**Exercise objective**.
Across the entries below, the lines containing "units" should be counted and only their number returned.

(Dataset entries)
# # # #
(** * GGRC client base module ([ggrc_base.js]): decimal-string arithmetic and
    the deferred event queue.

    The development embeds, from [src/ggrc-client/js/ggrc_base.js],
    - [GGRC.Math.string_add], [string_half], [string_max], [string_less_than]
      (arbitrary precision arithmetic on decimal notation strings), and
    - [GGRC.eventqueue], [GGRC.queue_event], [GGRC.queue_exec_next]
      (a queue of callbacks drained one per timer tick).

    A JavaScript string is modelled by its sequence of code units
    ([list ascii], code units below 256); [a[i]] is [nth_error a i], whose
    [None] stands for [undefined].  Numbers are integers or [NaN]. *)

From Stdlib Require Import ZArith List Bool Ascii String Lia QArith.
From Stdlib Require Import DecimalString.
From Stdlib Require Import Lqa.
Import ListNotations.

Local Open Scope nat_scope.

(* ===================================================================== *)
(** ** JavaScript primitives used by the module                           *)
(* ===================================================================== *)

Module JS.

(** A completed call either returns a value or throws. *)
Inductive completion (A : Type) : Type :=
| Return (x : A)
| Throw (msg : string).
Arguments Return {A} x.
Arguments Throw {A} msg.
# # # #
**Answer below**.
2